By Devon Dick
A FEW Sunday's ago in The Sunday Gleaner, Roman Catholic Scholar, Theresa Lowe Ching wrote about 'Mary, Mother of God' and said of Mary, "Regarded as co-redemptrist, Mary has been accorded the highest veneration, dulia, second only to, and clearly distinguished from latria, the worship due to, and reserved for the triune God alone ... [Mary] stood beneath the cross in courageous commitment to continue the work of building the kingdom of God by her willingness to become mother of us all", (Catholic Opinion p. f).
This high regard for Mary, a woman, seems to make a farce of the ban on the ordination of females as priests and the ex-communication of priests who associate with female priests.
On November 17, Rev Bill Brennan, a 92-year-old Jesuit, performed a liturgy in Columbus, USA, at which Janice Sevre-Duszynska, an ordained member of the Roman Catholic Women priests, an advocacy group which is not sanctioned by the Vatican, was a participant. Brennan was stripped of his priestly duties because he presided over a Mass with a female priest. The Archdiocese of Milwaukee and its religious order, the Society of Jesus, ordered Brennan not to perform any priestly duties in public or present himself as a priest publicly. And Brennan is not the only one to have been disciplined by the Roman Catholic church. A few weeks earlier, Rev Ray Bourgeois, an American of the Maryknoll religious order, was dismissed by the Vatican's doctrinal watchdog, the Congregation for the Doctrine of the Faith, for his support of women's ordination.

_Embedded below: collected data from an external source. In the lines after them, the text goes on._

(** * nfc.llcp.pdu: the LLCP protocol data unit codec

    A shallow embedding of [src/nfc/llcp/pdu.py] (Python 2) and the
    properties of its wire format.

    Conventions of the embedding.
    - Python integers are [Z]; the shifts and masks of the source are
      [Z.shiftl], [Z.shiftr], [Z.land] and [Z.lor].
    - The input buffer is a [bytearray], modelled as [list byte]; a Python 2
      [str]/[bytes] value is a [list byte] as well.
    - A call either returns a value or raises: [result A].  The exception
      classes are those the source can raise, its own ([DecodeError],
      [EncodeError]) and the interpreter's ([struct.error], [TypeError],
      [AttributeError], [IndexError]).
    - Calls to [log.warn] and [log.debug] only write diagnostics; they never
      raise and never change a decoded value, and are left out.
    - [assert] statements are modelled as executed (no [-O]). *)

From Stdlib Require Import ZArith List Bool Lia.
From Stdlib Require Import Strings.String Strings.Ascii Strings.Byte.
From Stdlib Require Import DecimalString.
Import ListNotations.
Local Open Scope Z_scope.

Set Implicit Arguments.

(** ** Exceptions and results *)

Inductive exn : Type :=
| DecodeError (msg : string)
| EncodeError (msg : string)
| StructError                     (* struct.error *)
| TypeError
| AttributeError
| IndexError
| RecursionDepth.                 (* nesting deeper than the fuel given *)

Inductive result (A : Type) : Type :=
| Ok (a : A)
| Raise (e : exn).
Arguments Ok {A} a.
Arguments Raise {A} e.
(** * The task list of ToDo/App.tsx

    A shallow embedding of the state logic of the [TodoApp] component
    (src/ToDo/App.tsx): the [Todo] record, the handlers that update the
    [todos] state ([addTodo], [toggleTodo], [deleteTodo], [clearCompleted],
    [saveEdit]) and the values derived from it on every render ([filtered],
    [remaining], [completionPct]).

    React's [useState] is rendered as explicit state passing: a handler is a
    function of the state variables its closure reads and of the previous
    list [prev] handed to the updater given to [setTodos]; it returns the
    next list.  [Date.now()] is an input of the handler that calls it. *)

From Stdlib Require Import List ZArith NArith QArith Bool Lia.
From Stdlib Require Import Ascii String DecimalZ DecimalPos.
Import ListNotations.

Local Open Scope Z_scope.

(** ** JavaScript strings *)

(** A JavaScript string is a sequence of UTF-16 code units. *)
Definition JsString : Type := list N.

(** The code units of an ASCII literal of the source. *)
Definition js (s : string) : JsString :=
  List.map N_of_ascii (list_ascii_of_string s).

Definition str_eq_dec : forall a b : JsString, {a = b} + {a <> b} :=
  list_eq_dec N.eq_dec.

(** [a === b] on strings. *)
Definition str_eq (a b : JsString) : bool :=
  if str_eq_dec a b then true else false.

(** Truthiness of a string: only [''] is falsy. *)
Definition truthy (s : JsString) : bool :=
  match s with [] => false | _ :: _ => true end.

(** WhiteSpace and LineTerminator code points of ECMAScript, all of them in
    the Basic Multilingual Plane and so one code unit each: TAB, LF, VT, FF,
    CR, SP, NBSP, U+1680, U+2000..U+200A, LS, PS, U+202F, U+205F, U+3000 and
    the byte order mark. *)
Definition is_white_space (c : N) : bool :=
  ((9 <=? c) && (c <=? 13) || (c =? 32) || (c =? 160) || (c =? 5760)
   || (8192 <=? c) && (c <=? 8202) || (c =? 8232) || (c =? 8233)
   || (c =? 8239) || (c =? 8287) || (c =? 12288) || (c =? 65279))%N.

Fixpoint trimStart (s : JsString) : JsString :=
  match s with
  | [] => []
  | c :: s' => if is_white_space c then trimStart s' else s
  end.

Definition trimEnd (s : JsString) : JsString :=
  rev (trimStart (rev s)).

(** [String.prototype.trim]. *)
Definition trim (s : JsString) : JsString := trimEnd (trimStart s).

(** [p] is a prefix of [s]. *)
Fixpoint startsWith (s p : JsString) {struct p} : bool :=
  match p, s with
  | [], _ => true
  | _ :: _, [] => false
  | c :: p', d :: s' => (c =? d)%N && startsWith s' p'
  end.

(** [String.prototype.includes]: [p] occurs in [s] at some position. *)
Fixpoint includes (s p : JsString) : bool :=
  startsWith s p ||
  match s with
  | [] => false
  | _ :: s' => includes s' p
  end.

(** The code units of a string of decimal digits. *)
Fixpoint digits (d : Decimal.uint) : JsString :=
  match d with
  | Decimal.Nil => []
  | Decimal.D0 d => 48%N :: digits d
  | Decimal.D1 d => 49%N :: digits d
  | Decimal.D2 d => 50%N :: digits d
  | Decimal.D3 d => 51%N :: digits d
  | Decimal.D4 d => 52%N :: digits d
  | Decimal.D5 d => 53%N :: digits d
  | Decimal.D6 d => 54%N :: digits d
  | Decimal.D7 d => 55%N :: digits d
  | Decimal.D8 d => 56%N :: digits d
  | Decimal.D9 d => 57%N :: digits d
  end.

(** [Number.prototype.toString] on an integral Number below 10^21 in
    magnitude, which covers every time value [Date.now()] can return:
    the decimal digits, after a minus sign when negative. *)
Definition toString (n : Z) : JsString :=
  match Z.to_int n with
  | Decimal.Pos d => digits d
  | Decimal.Neg d => 45%N :: digits d
  end.

(** ** The data of the component *)

Inductive Priority : Type := high | medium | low.

Record Todo : Type := mkTodo {
  id : JsString;
  text : JsString;
  completed : bool;
  priority : Priority;
  createdAt : Z
}.

Module Filter.
Inductive t : Type := all | active | completed.
End Filter.

(** The object spreads of the handlers. *)
Definition with_completed (t : Todo) (b : bool) : Todo :=
  mkTodo (id t) (text t) b (priority t) (createdAt t).

Definition with_text (t : Todo) (s : JsString) : Todo :=
  mkTodo (id t) s (completed t) (priority t) (createdAt t).

(** ** Handlers *)

(** [addTodo]: [now_id] and [now_created] are the two readings of
    [Date.now()] taken while the new object is built.  The handler also
    empties [input] and dismisses the keyboard, which leaves [todos] as it
    is. *)
Definition addTodo (now_id now_created : Z) (input : JsString)
    (priority : Priority) (prev : list Todo) : list Todo :=
  let text := trim input in
  if negb (truthy text) then prev
  else mkTodo (toString now_id) text false priority now_created :: prev.

Definition toggleTodo (id0 : JsString) (prev : list Todo) : list Todo :=
  List.map (fun t => if str_eq (id t) id0
                     then with_completed t (negb (completed t)) else t) prev.

Definition deleteTodo (id0 : JsString) (prev : list Todo) : list Todo :=
  List.filter (fun t => negb (str_eq (id t) id0)) prev.

(** The two buttons of the alert that [clearCompleted] opens. *)
Inductive AlertButton : Type := Cancel | Clear.

Definition clearCompleted (pressed : AlertButton) (prev : list Todo)
    : list Todo :=
  match pressed with
  | Cancel => prev
  | Clear => List.filter (fun t => negb (completed t)) prev
  end.

(** [saveEdit] reads [editingId] and [editText]; it returns the next list
    and the next [editingId]. *)
Definition saveEdit (editingId : option JsString) (editText : JsString)
    (prev : list Todo) : list Todo * option JsString :=
  match editingId with
  | Some eid =>
      if truthy eid then
        let text := trim editText in
        (if truthy text
         then List.map (fun t => if str_eq (id t) eid
                                 then with_text t text else t) prev
         else prev,
         None)
      else (prev, editingId)
  | None => (prev, editingId)
  end.

(** ** Derived values *)

(** The values of a JavaScript Number that a quotient of two integers can
    take.  A finite quotient is kept as the exact rational; the engine
    rounds it to the nearest binary64 value. *)
Inductive JsNumber : Type :=
| NaN
| Infinity (negative : bool)
| Num (q : Q).

(** [a / b] on integral Numbers. *)
Definition js_div (a b : Z) : JsNumber :=
  if b =? 0 then (if a =? 0 then NaN else Infinity (a <? 0))
  else Num (inject_Z a / inject_Z b).

Section Derived.

(** [String.prototype.toLowerCase] is the engine's Unicode lower-casing;
    the component only needs it to be a function on strings. *)
Variable toLowerCase : JsString -> JsString.

Definition filtered (todos : list Todo) (filter : Filter.t)
    (search : JsString) : list Todo :=
  List.filter
    (fun t =>
       let matchesFilter :=
         match filter with
         | Filter.active => negb (completed t)
         | Filter.completed => completed t
         | Filter.all => true
         end in
       let matchesSearch :=
         str_eq search [] ||
         includes (toLowerCase (text t)) (toLowerCase search) in
       matchesFilter && matchesSearch)
    todos.

End Derived.

Definition remaining (todos : list Todo) : nat :=
  List.length (List.filter (fun t => negb (completed t)) todos).

Definition completionPct (todos : list Todo) : JsNumber :=
  if (0 <? List.length todos)%nat
  then js_div (Z.of_nat (List.length todos) - Z.of_nat (remaining todos))
              (Z.of_nat (List.length todos))
  else Num 0.

(** [toLowerCase] on strings of Basic Latin letters, digits and
    punctuation, where it maps A..Z to a..z and keeps the rest. *)
Definition toLowerCase_ascii (s : JsString) : JsString :=
  List.map (fun c => if (65 <=? c)%N && (c <=? 90)%N then (c + 32)%N else c) s.

(** ** Runs of the store *)

(** The operations on the list: the five handlers, with what each one reads
    from the rest of the state as an argument. *)
Inductive Op : Type :=
| Add (now_id now_created : Z) (input : JsString) (p : Priority)
| Toggle (id0 : JsString)
| Delete (id0 : JsString)
| EditText (id0 : JsString) (newText : JsString)
| ClearCompleted.

Definition apply (o : Op) (prev : list Todo) : list Todo :=
  match o with
  | Add now_id now_created input p => addTodo now_id now_created input p prev
  | Toggle id0 => toggleTodo id0 prev
  | Delete id0 => deleteTodo id0 prev
  | EditText id0 newText => fst (saveEdit (Some id0) newText prev)
  | ClearCompleted => clearCompleted Clear prev
  end.

(** The list after [ops], in order, from [start]. *)
Definition run_from (start : list Todo) (ops : list Op) : list Todo :=
  fold_left (fun l o => apply o l) ops start.

(** The list starts empty ([useState<Todo[]>([])]). *)
Definition run (ops : list Op) : list Todo := run_from [] ops.

(** The readings of the clock that became ids: one for each [Add] that got
    past the guard on the trimmed input, oldest first. *)
Fixpoint id_clock (ops : list Op) : list Z :=
  match ops with
  | [] => []
  | Add now_id _ input _ :: ops' =>
      if truthy (trim input) then now_id :: id_clock ops' else id_clock ops'
  | _ :: ops' => id_clock ops'
  end.

(** The ids handed out by the [Add]s of a run, oldest first. *)
Definition assigned (ops : list Op) : list JsString :=
  List.map toString (id_clock ops).

Definition ids (todos : list Todo) : list JsString := List.map id todos.

(** ** Vocabulary of the specification *)

(** [r] is [l] with exactly the elements that satisfy [P] kept, each at its
    place relative to the others. *)
Inductive selection {A : Type} (P : A -> Prop) : list A -> list A -> Prop :=
| selection_nil : selection P [] []
| selection_keep x l r : P x -> selection P l r -> selection P (x :: l) (x :: r)
| selection_drop x l r : ~ P x -> selection P l r -> selection P (x :: l) r.

(** [p] occurs in [s] as a run of consecutive code units. *)
Definition substring (p s : JsString) : Prop :=
  exists pre suf, s = pre ++ p ++ suf.

(** Filter stage of the view, in the words of the specification. *)
Definition passes_filter (f : Filter.t) (t : Todo) : Prop :=
  f = Filter.all \/
  (f = Filter.active /\ completed t = false) \/
  (f = Filter.completed /\ completed t = true).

Women's ordination PROHIBITED
The Catholic church prohibits women's ordination saying it has no authority to ordain women because Jesus chose only men as his apostles. The church's Canon Law 1024 says only baptised men may receive holy orders. However, the argument that Jesus only chose men so only men can be ordained to the priesthood is problematic. Jesus did not choose Jamaican men to be priests, but it does not mean Jamaican men cannot be ordained. And in the Old Testament the priestly line was hereditary, but the Church is under a new covenant and does not have to follow that example. Even if Jesus only had men as his main disciples, it is a descriptive collection and not a prescriptive principle. There is no command that it should be men only. At best, that is an interpretation, and at worst, it is putting words into Jesus' mouth.
Unfortunately, it does not appear that there will be a change soon, because earlier this year, Pope Benedict XVI criticised the priests supporting women's ordination and called for obedience. He was following the path of Pope John Paul II who, in 1994, issued a letter saying that the Church "has no authority whatsoever to confer priestly ordination on women," and in 2010, the Church included the attempted ordination of women among the list of grave crimes against its law, under the same category as the sexual abuse of minors. Grave crimes are punishable by defrocking or excommunication. It is deplorable that ordination of women to the priesthood is perceived as a crime, equal to sexual abuse of minors. There is no link or similarity. And worse, many male priests who abused minors sexually were transferred to practise in some other parish. Many have not been defrocked or excommunicated, however, women are denied being priests.
On January 1, 2013, Roman Catholics celebrate the Feast of Mary - Solemnity of Mary, mother of God - and the implication of a woman being given such recognition in the Church and having been accorded the second highest veneration ought to be that women can be ordained as priests.
PS: Happy New Year to all my readers.